ASSIGNMENT: Repeat exactly the lines below that lie between the line with "Ltac keys := rewrite" and the line with "Lemma path3_eq mc", counting both of those lines as part of the answer.
══════
(* ===== verification/FcFlowKeySpec.v ===== *)
(** * Matching is equality of keys

    [hw_key] lists what the switch tells flows apart by, under its settings: each field that
    is compared, or nothing where it is skipped.  Two entries match exactly when their keys
    are the same, so matching is an equivalence and does not depend on which of the two is
    in the table.  This needs that the stream of a WAN port is only compared together with
    the port itself: without, matching is not even transitive. *)
From S2P Require Import Prelude FcFlowKey.
Open Scope Z_scope.

(** ** Keys *)

Definition guard (g : bool) (x : Z) : option Z := if g then Some x else None.

Section Keys.
Context `{FlowChecks}.

Definition key12 (e : igr_pattern) : list (option Z) :=
  [Some (in_smac_lut_idx e); Some (in_dmac_lut_idx e);
   guard (negb SKIP_PATH12_SVID) (in_stagif e); guard (negb SKIP_PATH12_SVID) (in_svlan_id e);
   guard (negb SKIP_PATH12_CVID || (negb first_asic && negb SKIP_PATH12_CPRI)) (in_ctagif e);
   guard (negb SKIP_PATH12_CVID) (in_cvlan_id e);
   guard (negb first_asic && negb SKIP_PATH12_CPRI) (in_cvlan_pri e);
   Some (in_pppoeif e); Some (in_pppoe_sid_check e);
   guard (on (in_pppoeif e) && on (in_pppoe_sid_check e)) (in_pppoe_sid e);
   guard CHECK_PATH12_TOS (tos_part (in_tos e)); guard CHECK_PATH12_PROTOCOL (in_protocol e);
   guard CHECK_PATH12_SPA (in_spa e); guard CHECK_PATH12_SPA (in_ext_spa e)].
Definition wan_stream (e : igr_pattern) (stream : Z) : option Z :=
  guard (CHECK_PATH12_STREAM_IDX && wan_port (in_spa e)) stream.
Definition key34 (mc : bool) (e : igr_pattern) : list (option Z) :=
  [Some (in_ipv4_or_ipv6 e); Some (in_src_ipv4_addr e); Some (in_dst_ipv4_addr e);
   Some (in_l4_src_port e); Some (in_l4_dst_port e); Some (in_l4proto e);
   guard (care_svid34 mc) (in_stagif e);
   guard (care_cvid34 mc || (negb first_asic && care_cpri34 mc)) (in_ctagif e);
   guard (negb first_asic && care_cpri34 mc) (in_cvlan_pri e);
   Some (in_pppoeif e); Some (in_pppoe_sid_check e);
   guard (on (in_pppoeif e) && on (in_pppoe_sid_check e)) (in_intf_idx e);
   guard CHECK_PATH34_TOS (tos_part (in_tos e))].
Definition key5 (e : entry) : list (option Z) :=
  [Some (in_l4_src_port (igr e)); Some (in_l4_dst_port (igr e)); Some (in_src_ipv4_addr (igr e));
   Some (if naptr e then in_intf_idx (igr e) else in_dst_ipv4_addr (igr e));
   Some (in_l4proto (igr e)); Some (in_ipv4_or_ipv6 (igr e));
   Some (out_l4_act (egr e)); guard (on (out_l4_act (egr e))) (out_l4_direction (egr e));
   guard (negb SKIP_PATH5_SVID) (in_stagif (igr e));
   guard (negb SKIP_PATH5_CVID || (negb first_asic && negb SKIP_PATH5_CPRI)) (in_ctagif (igr e));
   guard (negb first_asic && negb SKIP_PATH5_CPRI) (in_cvlan_pri (igr e));
   Some (in_pppoeif (igr e)); guard (on (in_pppoeif (igr e))) (in_intf_idx (igr e));
   guard CHECK_PATH5_TOS (tos_part (in_tos (igr e)))].
Definition key6 (e : igr_pattern) : list (option Z) :=
  [guard CHECK_PATH6_SMAC_IDX (in_smac_lut_idx e); guard CHECK_PATH6_DMAC_IDX (in_dmac_lut_idx e);
   guard (negb SKIP_PATH6_SVID) (in_stagif e);
   guard (negb SKIP_PATH6_CVID || (negb first_asic && negb SKIP_PATH6_CPRI)) (in_ctagif e);
   guard (negb first_asic && negb SKIP_PATH6_CPRI) (in_cvlan_pri e);
   Some (in_pppoeif e); Some (in_pppoe_sid_check e);
   guard (on (in_pppoeif e) && on (in_pppoe_sid_check e)) (in_pppoe_sid e);
   Some (in_dsliteif e); Some (rsvd_in_6rdif e); Some (in_greEthBrif e);
   guard CHECK_PATH6_SIP (in_src_ipv4_addr e); guard CHECK_PATH6_DIP (in_dst_ipv4_addr e);
   guard CHECK_PATH6_SPORT (in_l4_src_port e); guard CHECK_PATH6_DPORT (in_l4_dst_port e);
   guard CHECK_PATH6_PROTOCOL (in_protocol e);
   Some (in_pptpif e); guard (on (in_pptpif e) && CHECK_PATH6_GRE_CALL_ID) (in_gre_call_id e);
   Some (in_l2tpif e); guard (on (in_l2tpif e) && CHECK_PATH6_L2TP_TUNNEL_ID) (in_l2tp_tunnel_id e);
   guard (on (in_l2tpif e) && CHECK_PATH6_L2TP_SID) (in_l2tp_session_id e)].

Definition hw_key (mc : bool) (e : entry) : fb_path * list (option Z) :=
  (in_path e,
   match in_path e with
   | FB_PATH_12 => Some (in_multiple_act e) :: wan_stream (igr e) (if in_multiple_act e =? 0 then in_out_stream_idx (igr e) else in_stream_idx (igr e)) :: key12 (igr e)
   | FB_PATH_34 => Some (in_multiple_act e) :: key34 mc (igr e)
   | FB_PATH_5 => key5 e
   | FB_PATH_6 => key6 (igr e)
   end).

(** ** Fields and guards *)

Lemma only_guard g x y : only g (x =? y) = true <-> guard g x = guard g y.
Proof. destruct g; simpl; [rewrite Z.eqb_eq; split; congruence|done]. Qed.
Lemma only_and g a b : only g (a && b) = only g a && only g b.
Proof. by destruct g, a, b. Qed.
Lemma some_eqb (x y : Z) : (x =? y) = true <-> Some x = Some y.
Proof. rewrite Z.eqb_eq. split; congruence. Qed.
Lemma cons_eq {A} (x y : A) l m : x :: l = y :: m <-> x = y /\ l = m.
Proof. split; [by intros [= -> ->]|by intros [-> ->]]. Qed.
Lemma and_dep (P Q R : Prop) : (P -> Q <-> R) -> P /\ Q <-> P /\ R.
Proof. tauto. Qed.
Lemma ctag_eq (asic cvid cpri : bool) (x y p q : Z) :
  (if asic then only cvid (x =? y) else only (cvid || cpri) (x =? y) && only cpri (p =? q)) = true <->
  guard (cvid || (negb asic && cpri)) x = guard (cvid || (negb asic && cpri)) y /\ guard (negb asic && cpri) p = guard (negb asic && cpri) q.
Proof. destruct asic, cvid, cpri; simpl; rewrite ?andb_true_iff, ?some_eqb; tauto. Qed.
Lemma ctag12_eq c e : same_ctag12 c e = true <->
  guard (negb SKIP_PATH12_CVID || (negb first_asic && negb SKIP_PATH12_CPRI)) (in_ctagif c) = guard (negb SKIP_PATH12_CVID || (negb first_asic && negb SKIP_PATH12_CPRI)) (in_ctagif e) /\
  guard (negb SKIP_PATH12_CVID) (in_cvlan_id c) = guard (negb SKIP_PATH12_CVID) (in_cvlan_id e) /\
  guard (negb first_asic && negb SKIP_PATH12_CPRI) (in_cvlan_pri c) = guard (negb first_asic && negb SKIP_PATH12_CPRI) (in_cvlan_pri e).
Proof. unfold same_ctag12. destruct first_asic, SKIP_PATH12_CVID, SKIP_PATH12_CPRI; simpl; rewrite ?andb_true_iff, ?some_eqb; tauto. Qed.
Lemma ctag34_eq mc c e : same_ctag34 mc c e = true <->
  guard (care_cvid34 mc || (negb first_asic && care_cpri34 mc)) (in_ctagif c) = guard (care_cvid34 mc || (negb first_asic && care_cpri34 mc)) (in_ctagif e) /\
  guard (negb first_asic && care_cpri34 mc) (in_cvlan_pri c) = guard (negb first_asic && care_cpri34 mc) (in_cvlan_pri e).
Proof. apply ctag_eq. Qed.
(** Comparisons of fields as equations of key components; a guard that is itself compared
    is the same on both sides. *)
Ltac keys := rewrite ?only_and, ?andb_true_iff, ?only_guard, ?some_eqb, ?ctag_eq, ?ctag12_eq, ?ctag34_eq, ?cons_eq.
Ltac same_keys := keys; split; intros; destruct_and!; repeat split; congruence.

(** ** The layouts *)

Lemma path3_eq mc c e : match_path3 mc c e = true <-> key34 mc c = key34 mc e.
Proof. unfold match_path3, same_tuple34, same_pppoe_intf, key34. same_keys. Qed.
Lemma path4_eq mc c e : match_path4 mc c e = true <-> key34 mc c = key34 mc e.
Proof. apply path3_eq. Qed.
Lemma path6_eq c e : match_path6 c e = true <-> key6 c = key6 e.
Proof. unfold match_path6, same_pppoe_sid, key6. same_keys. Qed.
Lemma path5_eq c e : match_path5 c e = true <-> key5 c = key5 e.
Proof.
  assert (forall b : bool, (if b then in_intf_idx (igr c) =? in_intf_idx (igr e) else in_dst_ipv4_addr (igr c) =? in_dst_ipv4_addr (igr e)) = true <->
    (if b then in_intf_idx (igr c) else in_dst_ipv4_addr (igr c)) = (if b then in_intf_idx (igr e) else in_dst_ipv4_addr (igr e))) as Hd
    by (intros []; apply Z.eqb_eq).
  assert (in_ipv4_or_ipv6 (igr c) = in_ipv4_or_ipv6 (igr e) -> out_l4_act (egr c) = out_l4_act (egr e) ->
    guard (on (out_l4_act (egr e))) (out_l4_direction (egr c)) = guard (on (out_l4_act (egr e))) (out_l4_direction (egr e)) -> naptr c = naptr e) as Hn.
  { unfold naptr. intros -> ->. destruct (Z.eqb_spec (out_l4_act (egr e)) 1) as [->|]; [|by rewrite !andb_false_r].
    intros [= ->]. done. }
  unfold match_path5, key5. keys. rewrite Hd. split; intros; destruct_and!; assert (naptr c = naptr e) as Hce by (apply Hn; congruence);
    rewrite ?Hce in *; repeat split; congruence.
Qed.

Context (Hspa : forall p, PATH12_SPA p = p) (Hstream : CHECK_PATH12_STREAM_IDX = true -> CHECK_PATH12_SPA = true).

Lemma stream_eq c e x y : guard CHECK_PATH12_SPA (in_spa c) = guard CHECK_PATH12_SPA (in_spa e) ->
  only (both_wan c e) (x =? y) = true <-> wan_stream c x = wan_stream e y.
Proof.
  intros Hs. unfold both_wan, wan_stream. rewrite Hspa. destruct CHECK_PATH12_STREAM_IDX; [|done].
  rewrite (Hstream eq_refl) in Hs. injection Hs as ->. simpl. rewrite andb_diag. apply only_guard.
Qed.
Lemma path12_eq c e x y :
  (in_smac_lut_idx c =? in_smac_lut_idx e) && (in_dmac_lut_idx c =? in_dmac_lut_idx e)
  && only (negb SKIP_PATH12_SVID) ((in_stagif c =? in_stagif e) && (in_svlan_id c =? in_svlan_id e))
  && same_ctag12 c e && same_pppoe_sid c e
  && only CHECK_PATH12_TOS (tos_part (in_tos c) =? tos_part (in_tos e))
  && only CHECK_PATH12_PROTOCOL (in_protocol c =? in_protocol e)
  && same_port12 c e
  && only (both_wan c e) (x =? y) = true <-> wan_stream c x = wan_stream e y /\ key12 c = key12 e.
Proof.
  rewrite andb_true_iff, (and_comm (wan_stream c x = _)). split; intros [K S]; (split; [|apply stream_eq; [|done]]).
  all: unfold same_port12, same_pppoe_sid, key12 in *; rewrite ?Hspa in *; revert K; keys; intros; destruct_and!; repeat split; congruence.
Qed.

Lemma hw_match_iff mc c e : _rtk_fc_flow_matchOrNot_hw_fields c e mc = true <-> hw_key mc c = hw_key mc e.
Proof.
  unfold _rtk_fc_flow_matchOrNot_hw_fields, hw_key. rewrite andb_true_iff, bool_decide_eq_true.
  assert (forall (a b : fb_path * list (option Z)), a = b <-> a.1 = b.1 /\ a.2 = b.2) as Hp by (intros [] []; simpl; naive_solver).
  rewrite Hp. simpl. apply and_dep. intros Hpath. rewrite Hpath. destruct (in_path e).
  - rewrite !cons_eq, andb_true_iff, some_eqb. apply and_dep. intros [= ->]. destruct (in_multiple_act e =? 0); apply path12_eq.
  - rewrite cons_eq, andb_true_iff, some_eqb. apply and_dep. intros _. destruct (in_multiple_act e =? 0); apply path3_eq.
  - apply path5_eq.
  - apply path6_eq.
Qed.
End Keys.

(** ** The property *)

Section Equal.
Context `{FlowChecks} (Hspa : forall p, PATH12_SPA p = p) (Hstream : CHECK_PATH12_STREAM_IDX = true -> CHECK_PATH12_SPA = true).

(** C25: matching is equality of keys.  When the port field of an entry is the port, and
    the stream of a WAN port is compared only together with the port, two entries match
    exactly when the lists of the fields that the settings let the switch look at are the
    same: so matching is the equivalence of having the same key, in all four layouts, and
    the answer does not depend on which of the two is the entry of the table. *)
Theorem flows_match_by_key mc c e :
  _rtk_fc_flow_matchOrNot_hw_fields c e mc = bool_decide (hw_key mc c = hw_key mc e) /\
  _rtk_fc_flow_matchOrNot_hw_fields c e mc = _rtk_fc_flow_matchOrNot_hw_fields e c mc.
Proof.
  assert (forall c e, _rtk_fc_flow_matchOrNot_hw_fields c e mc = bool_decide (hw_key mc c = hw_key mc e)) as Hm
    by (intros; apply eq_true_iff_eq; rewrite bool_decide_eq_true; by apply hw_match_iff).
  split; [done|]. rewrite !Hm. by apply bool_decide_ext.
Qed.
End Equal.

(** ** Settings to try it with *)

(** Every field that has a setting is compared; [spa] and [stream] say whether the port and
    the stream of the two layouts of path 1 and 2 are. *)
Definition checks_with (spa stream : bool) : FlowChecks := {|
  ASICDRIVERVER := 2;
  SKIP_PATH12_SVID := false; SKIP_PATH12_CVID := false; SKIP_PATH12_CPRI := true;
  SKIP_PATH34_MC_SVID := false; SKIP_PATH34_MC_CVID := false; SKIP_PATH34_MC_CPRI := true;
  SKIP_PATH34_UCBC_SVID := false; SKIP_PATH34_UCBC_CVID := false; SKIP_PATH34_UCBC_CPRI := true;
  SKIP_PATH5_SVID := false; SKIP_PATH5_CVID := false; SKIP_PATH5_CPRI := true;
  SKIP_PATH6_SVID := false; SKIP_PATH6_CVID := false; SKIP_PATH6_CPRI := true;
  SKIP_SPRI := true; SKIP_VLAN_DEICFI := true; CMP_TOS := true;
  CHECK_PATH12_TOS := true; CHECK_PATH12_PROTOCOL := true; CHECK_PATH12_SPA := spa; CHECK_PATH12_STREAM_IDX := stream;
  CHECK_PATH34_TOS := true; CHECK_PATH5_TOS := true; CHECK_PATH345_STREAM_IDX := false;
  CHECK_PATH6_SMAC_IDX := true; CHECK_PATH6_DMAC_IDX := true; CHECK_PATH6_SIP := true; CHECK_PATH6_DIP := true;
  CHECK_PATH6_SPORT := true; CHECK_PATH6_DPORT := true; CHECK_PATH6_PROTOCOL := true;
  CHECK_PATH6_GRE_CALL_ID := true; CHECK_PATH6_L2TP_TUNNEL_ID := true; CHECK_PATH6_L2TP_SID := true;
  wanPortMask := 2; PATH12_SPA := fun p => p |}.
(** A flow of path 1 from a port, with a stream. *)
Definition bridged (port stream : Z) : entry :=
  Entry true false FB_PATH_12 0
    (Igr 1 2 0 0 0 0 0 0 0 0 0 0 0 0 port 0 0 stream 0 0 0 0 0 0 0 0 0 0 0 0 0 0 0 0) egr0.

Lemma flows_match_by_key_witness :
  @_rtk_fc_flow_matchOrNot_hw_fields (checks_with true true) (bridged 1 7) (bridged 1 8) false
    = bool_decide (@hw_key (checks_with true true) false (bridged 1 7) = @hw_key (checks_with true true) false (bridged 1 8)) /\
  @_rtk_fc_flow_matchOrNot_hw_fields (checks_with true true) (bridged 1 7) (bridged 1 8) false
    = @_rtk_fc_flow_matchOrNot_hw_fields (checks_with true true) (bridged 1 8) (bridged 1 7) false.
Proof. apply (@flows_match_by_key (checks_with true true) (fun p => eq_refl) (fun _ => eq_refl) false (bridged 1 7) (bridged 1 8)). Defined.

(** When the stream is compared without the port, a flow of a LAN port matches both flows
    of the WAN port, which do not match each other: what is found depends on the order. *)
Example matching_is_not_transitive :
  let same c e := @_rtk_fc_flow_matchOrNot_hw_fields (checks_with false true) c e false in
  same (bridged 1 7) (bridged 0 0) = true /\ same (bridged 0 0) (bridged 1 8) = true /\ same (bridged 1 7) (bridged 1 8) = false.
Proof. by_compute. Qed.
══════
OUTPUT OF THE TASK:
Ltac keys := rewrite ?only_and, ?andb_true_iff, ?only_guard, ?some_eqb, ?ctag_eq, ?ctag12_eq, ?ctag34_eq, ?cons_eq.
Ltac same_keys := keys; split; intros; destruct_and!; repeat split; congruence.

(** ** The layouts *)

Lemma path3_eq mc c e : match_path3 mc c e = true <-> key34 mc c = key34 mc e.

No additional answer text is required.